Treatment                                                                                                                        

Infants with Respiratory Distress should be hospitalized with the intention of giving supportive treatment i.e keeping child in a comparably cold atmosphere so that insensible water loss due to techypnea could be controlled and sufficient supply of Oxygen is also mandatory. One should not rely merely on cynosis for giving Oxygen as it is not in all the cases a reliable source of detecting arterial PO2 . I.V line should be maintained and parenteral fluids started.   

Recent Guidelines for Treatment

Antiviral treatment

Respiratory syncytial virus

Ribavirin aerosol is not effective in immune competent patients and is restricted to immunocompromised patients with severe respiratory syncytial virus disease, although this practice is not supported by randomised controlled trials

Parainfluenza virus and adenovirus

  • No specific treatment is available
  • Ribavirin has been used in immunodeficient patients, although this is mainly based on case reports and small series of heterogeneous patient populations.

Influenza virus

  • Ribavirin aerosol is not effective in immunocompetent patients, and its efficacy in immunodeficient patients is unclear
  • Oral amantadine and rimantadine (M2 protein inhibitors) have been shown to shorten disease by one day in adults and children over 1 year of age with influenza A when given within 48 hours of the start of symptoms
  • Nasal zanamivir and oral oseltamivir (neuraminidase inhibitors) are effective in preventing and treating influenza A and B in adults
  • Oseltamivir is also beneficial in children aged 1-12 years
  • The neuraminidase inhibitors are preferred to the M2 inhibitors as they have a broader antiviral activity, have less tendency for the development of resistance, and are better tolerated

Antibiotics

Antibiotics do not influence the course of viral lower respiratory tract infection.


References
  1. Nelson Textbook of Paediatrics (Behrman,Kliegman,,Jenson)Vol:2 16th Edition.J B M 
  2. J.B.M Van Woensel, Viral lower respiratory tract infection in infants and young     children,BMJ  2003;327:36-40 (5 July)
  3. Shay DK, Holman RC, Newman RD, Liu LL, Stout JW, Anderson LJ. Bronchiolitis-associated hospitalizations among US children, 1980-1996. JAMA 1999;282: 1440-6.

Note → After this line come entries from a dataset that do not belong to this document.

(** * devforfu/blog: decision-tree renderer and CLI plotters

    A shallow embedding of [trees/plots.py] (the Graphviz renderer of a
    binary decision tree, its colour palette and its hexadecimal colour
    conversion) and of the [scatter] point splitting of
    [cli/example_click.py] and [cli/example_fire.py], with the properties
    the specification states about them.

    Python integers are [Z]; Python floats are the binary64 values of
    [spec_float] with the IEEE operations of [SpecFloat]; an exception is
    a [Raise] result; the random source and the written file are threaded
    explicitly. *)

From Stdlib Require Import ZArith List Bool Lia String Ascii.
From Stdlib Require Import DecimalString.
From Stdlib Require Import Floats.SpecFloat.
Import ListNotations.

Local Open Scope string_scope.
Local Open Scope list_scope.
Local Open Scope Z_scope.

(** ** Python results and exceptions *)

Inductive pyerr : Type :=
| IndexError
| ZeroDivisionError
| ValueError
| TypeError
| OverflowError
| AttributeError
| OSError.

Inductive result (A : Type) : Type :=
| Ok (a : A)
| Raise (e : pyerr).

Arguments Ok {A} a.
Arguments Raise {A} e.

Definition rbind {A B : Type} (r : result A) (k : A -> result B) : result B :=
  match r with
  | Ok a => k a
  | Raise e => Raise e
  end.

Declare Scope result_scope.
Delimit Scope result_scope with result.
Notation "'let?' x ':=' r 'in' k" := (rbind r (fun x => k))
  (at level 10, x pattern, r at level 100, k at level 200) : result_scope.
Local Open Scope result_scope.

(** A list comprehension whose body can raise: elements are evaluated
    left to right and the first exception escapes. *)
Fixpoint comprehension {A B : Type} (f : A -> result B) (l : list A)
  : result (list B) :=
  match l with
  | [] => Ok []
  | x :: rest =>
      let? y := f x in
      let? ys := comprehension f rest in
      Ok (y :: ys)
  end.

(** ** Python sequences *)

(** [l[i]]: a negative index counts from the end, anything outside
    [-len, len) raises IndexError. *)
Definition py_index {A : Type} (l : list A) (i : Z) : result A :=
  let n := Z.of_nat (List.length l) in
  let j := if i <? 0 then i + n else i in
  if (0 <=? j) && (j <? n) then
    match nth_error l (Z.to_nat j) with
    | Some x => Ok x
    | None => Raise IndexError
    end
  else Raise IndexError.

(** [str(i)] of an integer. *)
Definition str_of_int (i : Z) : string :=
  NilZero.string_of_int (Z.to_int i).

(** [''.join(parts)] *)
Definition join_empty (parts : list string) : string :=
  String.concat EmptyString parts.

(** ** to_hexadecimal (trees/plots.py) *)

Definition hex_codes : list string :=
  List.map str_of_int [0; 1; 2; 3; 4; 5; 6; 7; 8; 9]
    ++ ["a"; "b"; "c"; "d"; "e"; "f"].

Definition hex_pair (c : Z) : result string :=
  let? hi := py_index hex_codes (c / 16) in
  let? lo := py_index hex_codes (c mod 16) in
  Ok (hi ++ lo)%string.

Definition to_hexadecimal (values : list Z) : result string :=
  let? color := comprehension hex_pair values in
  Ok ("#" ++ join_empty color)%string.

(** *** Reading a colour string back

    The specification's wording: every channel is two lowercase
    hexadecimal digits.  [hex_digit_value] is the value of one such digit
    and [decode_hex_pairs] reads a string two digits at a time. *)

Definition hex_digit_value (c : ascii) : option Z :=
  let n := Z.of_nat (nat_of_ascii c) in
  if (48 <=? n) && (n <=? 57) then Some (n - 48)
  else if (97 <=? n) && (n <=? 102) then Some (n - 87)
  else None.

Fixpoint decode_hex_pairs (s : string) : option (list Z) :=
  match s with
  | EmptyString => Some []
  | String hi (String lo rest) =>
      match hex_digit_value hi, hex_digit_value lo, decode_hex_pairs rest with
      | Some h, Some l, Some cs => Some (16 * h + l :: cs)
      | _, _, _ => None
      end
  | String _ EmptyString => None
  end.

Definition channel (c : Z) : Prop := 0 <= c <= 255.

(** ** Plotter.scatter (cli/example_click.py, cli/example_fire.py)

    The two files hold the same method.  Its value for the claims is the
    pair [(xs, ys)] handed to [ax.scatter]. *)

(** [points[start::2]] *)
Fixpoint every_other {A : Type} (l : list A) : list A :=
  match l with
  | [] => []
  | x :: rest =>
      x :: match rest with
           | [] => []
           | _ :: rest' => every_other rest'
           end
  end.

Definition slice_step2 {A : Type} (start : nat) (l : list A) : list A :=
  every_other (List.skipn start l).

Definition scatter_points {A : Type} (points : list A) : list A * list A :=
  let n := Z.of_nat (List.length points) in
  let n := if negb (n mod 2 =? 0) then n - 1 else n in
  let points := List.firstn (Z.to_nat n) points in
  (slice_step2 0 points, slice_step2 1 points).

(** ** Python floats

    A Python float is an IEEE binary64 value.  Arithmetic is the
    correctly rounded arithmetic of [SpecFloat] at precision 53. *)

Definition float : Type := spec_float.

Definition prec : Z := 53.
Definition emax : Z := 1024.

Definition fadd : float -> float -> float := SFadd prec emax.
Definition fsub : float -> float -> float := SFsub prec emax.
Definition fmul : float -> float -> float := SFmul prec emax.

(** The float nearest to an integer; [float(i)] raises OverflowError
    when that is an infinity. *)
Definition nearest_float (i : Z) : float := binary_normalize prec emax i 0 false.

Definition float_of_int (i : Z) : result float :=
  match nearest_float i with
  | S754_infinity _ => Raise OverflowError
  | f => Ok f
  end.

(** The float a decimal literal denotes, given as the fraction [num/den]
    of two exactly representable integers ([0.75] is [3/4], [0.9] is
    [9/10], [60.] is [60/1]). *)
Definition literal (num den : Z) : float :=
  SFdiv prec emax (nearest_float num) (nearest_float den).

(** [x / y] on floats: a zero divisor raises. *)
Definition fdiv (x y : float) : result float :=
  match y with
  | S754_zero _ => Raise ZeroDivisionError
  | _ => Ok (SFdiv prec emax x y)
  end.

(** [a / b] on integers (true division): the quotient of the two exact
    integers, rounded once. *)
Definition int_truediv (a b : Z) : result float :=
  match a, b with
  | _, Z0 => Raise ZeroDivisionError
  | Z0, _ => Ok (S754_zero (b <? 0))
  | Zpos p, Zpos q => 
      match SFdiv prec emax (S754_finite false p 0) (S754_finite false q 0) with
      | S754_infinity _ => Raise OverflowError
      | f => Ok f
      end
  | Zpos p, Zneg q =>
      match SFdiv prec emax (S754_finite false p 0) (S754_finite true q 0) with
      | S754_infinity _ => Raise OverflowError
      | f => Ok f
      end
  | Zneg p, Zpos q =>
      match SFdiv prec emax (S754_finite true p 0) (S754_finite false q 0) with
      | S754_infinity _ => Raise OverflowError
      | f => Ok f
      end
  | Zneg p, Zneg q =>
      match SFdiv prec emax (S754_finite true p 0) (S754_finite true q 0) with
      | S754_infinity _ => Raise OverflowError
      | f => Ok f
      end
  end.

(** [int(x)]: truncation toward zero. *)
Definition float_trunc (x : float) : result Z :=
  match x with
  | S754_zero _ => Ok 0
  | S754_finite s m e =>
      let v := if 0 <=? e then Zpos m * 2 ^ e else Zpos m / 2 ^ (- e) in
      Ok (if s then - v else v)
  | S754_infinity _ => Raise OverflowError
  | S754_nan => Raise ValueError
  end.

(** The ceiling of a float, as an integer. *)
Definition float_ceil (x : float) : result Z :=
  match x with
  | S754_zero _ => Ok 0
  | S754_finite s m e =>
      if 0 <=? e then Ok (cond_Zopp s (Zpos m * 2 ^ e))
      else if s then Ok (- (Zpos m / 2 ^ (- e)))
      else Ok (- ((- Zpos m) / 2 ^ (- e)))
  | S754_infinity _ => Raise OverflowError
  | S754_nan => Raise ValueError
  end.

(** [x % y] on floats: the exact remainder of the truncated division,
    moved to the sign of the divisor. *)
Definition fmod (x y : float) : float :=
  match x, y with
  | S754_nan, _ | _, S754_nan => S754_nan
  | S754_infinity _, _ => S754_nan
  | _, S754_zero _ => S754_nan
  | S754_zero _, S754_infinity sy => S754_zero sy
  | S754_zero _, S754_finite sy _ _ => S754_zero sy
  | S754_finite sx _ _, S754_infinity sy => if xorb sx sy then y else x
  | S754_finite sx mx ex, S754_finite sy my ey =>
      let e0 := Z.min ex ey in
      let a := cond_Zopp sx (Zpos mx * 2 ^ (ex - e0)) in
      let b := Zpos my * 2 ^ (ey - e0) in
      let r := Z.rem a b in
      if r =? 0 then S754_zero sy
      else
        let m := binary_normalize prec emax r e0 false in
        if xorb sy (r <? 0) then fadd m y else m
  end.

(** ** numpy.arange(start, stop, step) with a float step, then
    [.astype(int)]

    The length is [ceil((stop - start) / step)]; the values are
    [start + i * delta] with [delta = (start + step) - start], computed
    in binary64. *)
Definition arange_length (start stop : Z) (step : float) : result Z :=
  let? span := float_of_int (stop - start) in
  let? q := fdiv span step in
  let? len := float_ceil q in
  Ok (Z.max 0 len).

Definition arange_item (start : float) (step : float) (i : nat) : float :=
  match i with
  | O => start
  | S O => fadd start step
  | _ => fadd start (fmul (nearest_float (Z.of_nat i)) (fsub (fadd start step) start))
  end.

Definition arange (start stop : Z) (step : float) : result (list float) :=
  let? len := arange_length start stop step in
  let? first := float_of_int start in
  Ok (List.map (arange_item first step) (List.seq 0 (Z.to_nat len))).

Definition astype_int (a : list float) : result (list Z) :=
  comprehension float_trunc a.

(** ** _color_brew (trees/plots.py) *)

Definition s_sat : float := literal 3 4.
Definition v_val : float := literal 9 10.
Definition chroma : float := fmul s_sat v_val.
Definition m_shift : float := fsub v_val chroma.

Definition fzero : float := S754_zero false.

(** The body of the loop: the RGB triple of one integer hue. *)
Definition hue_rgb (h : Z) : result (list Z) :=
  let c := chroma in
  let m := m_shift in
  let? hf := float_of_int h in
  let? h_bar := fdiv hf (literal 60 1) in
  let x := fmul c (fsub (nearest_float 1)
                        (SFabs (fsub (fmod h_bar (nearest_float 2))
                                     (nearest_float 1)))) in
  let rgb := [(c, x, fzero);
              (x, c, fzero);
              (fzero, c, x);
              (fzero, x, c);
              (x, fzero, c);
              (c, fzero, x);
              (c, x, fzero)] in
  let? sector := float_trunc h_bar in
  let? (r, g, b) := py_index rgb sector in
  let? r' := float_trunc (fmul (nearest_float 255) (fadd r m)) in
  let? g' := float_trunc (fmul (nearest_float 255) (fadd g m)) in
  let? b' := float_trunc (fmul (nearest_float 255) (fadd b m)) in
  Ok [r'; g'; b'].

Definition _color_brew (n : Z) : result (list (list Z)) :=
  let? nf := float_of_int n in
  let? step := fdiv (literal 360 1) nf in
  let? hues_f := arange 25 385 step in
  let? hues := astype_int hues_f in
  comprehension hue_rgb hues.

(** ** Formatting *)

Definition nl : string := String (ascii_of_nat 10) EmptyString.
Definition dquote : string := String (ascii_of_nat 34) EmptyString.

(** ['\n'.join(lines)] *)
Definition join_lines (lines : list string) : string := String.concat nl lines.

Definition two_digits (d : Z) : string :=
  if d <? 10 then ("0" ++ str_of_int d)%string else str_of_int d.

(** The integer nearest to [n / d] for [0 <= n], [0 < d], ties to even. *)
Definition round_half_even (n d : Z) : Z :=
  let q := n / d in
  let r := n mod d in
  match 2 * r ?= d with
  | Lt => q
  | Gt => q + 1
  | Eq => if Z.even q then q else q + 1
  end.

(** The number of hundredths nearest to the magnitude of a finite float. *)
Definition hundredths (m : positive) (e : Z) : Z :=
  if 0 <=? e then 100 * Zpos m * 2 ^ e
  else round_half_even (100 * Zpos m) (2 ^ (- e)).

Definition fixed2 (h : Z) : string :=
  (str_of_int (h / 100) ++ "." ++ two_digits (h mod 100))%string.

(** ['%2.2f' % x] for a float [x]: correctly rounded to two decimals;
    the minimum width of 2 never pads. *)
Definition format_2f (x : float) : string :=
  match x with
  | S754_nan => "nan"
  | S754_infinity false => "inf"
  | S754_infinity true => "-inf"
  | S754_zero false => "0.00"
  | S754_zero true => "-0.00"
  | S754_finite s m e =>
      ((if s then "-" else EmptyString) ++ fixed2 (hundredths m e))%string
  end.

(note):    Human metapneumovirus
Human metapneumovirus has recently been identified as a new paramyxovirus causing respiratory tract infections. It was isolated from nasopharyngeal aspirates from 28 children with symptoms of lower respiratory tract infection in the winter season in the Netherlands. Further serological studies revealed that virtually all children have been exposed to the virus by the age of 5 years. Studies from several other countries have confirmed its role in respiratory infections in both children and adults. The exact impact and epidemiology of human metapneumovirus in respiratory infections in infants and young children needs to be determined in prospective studies.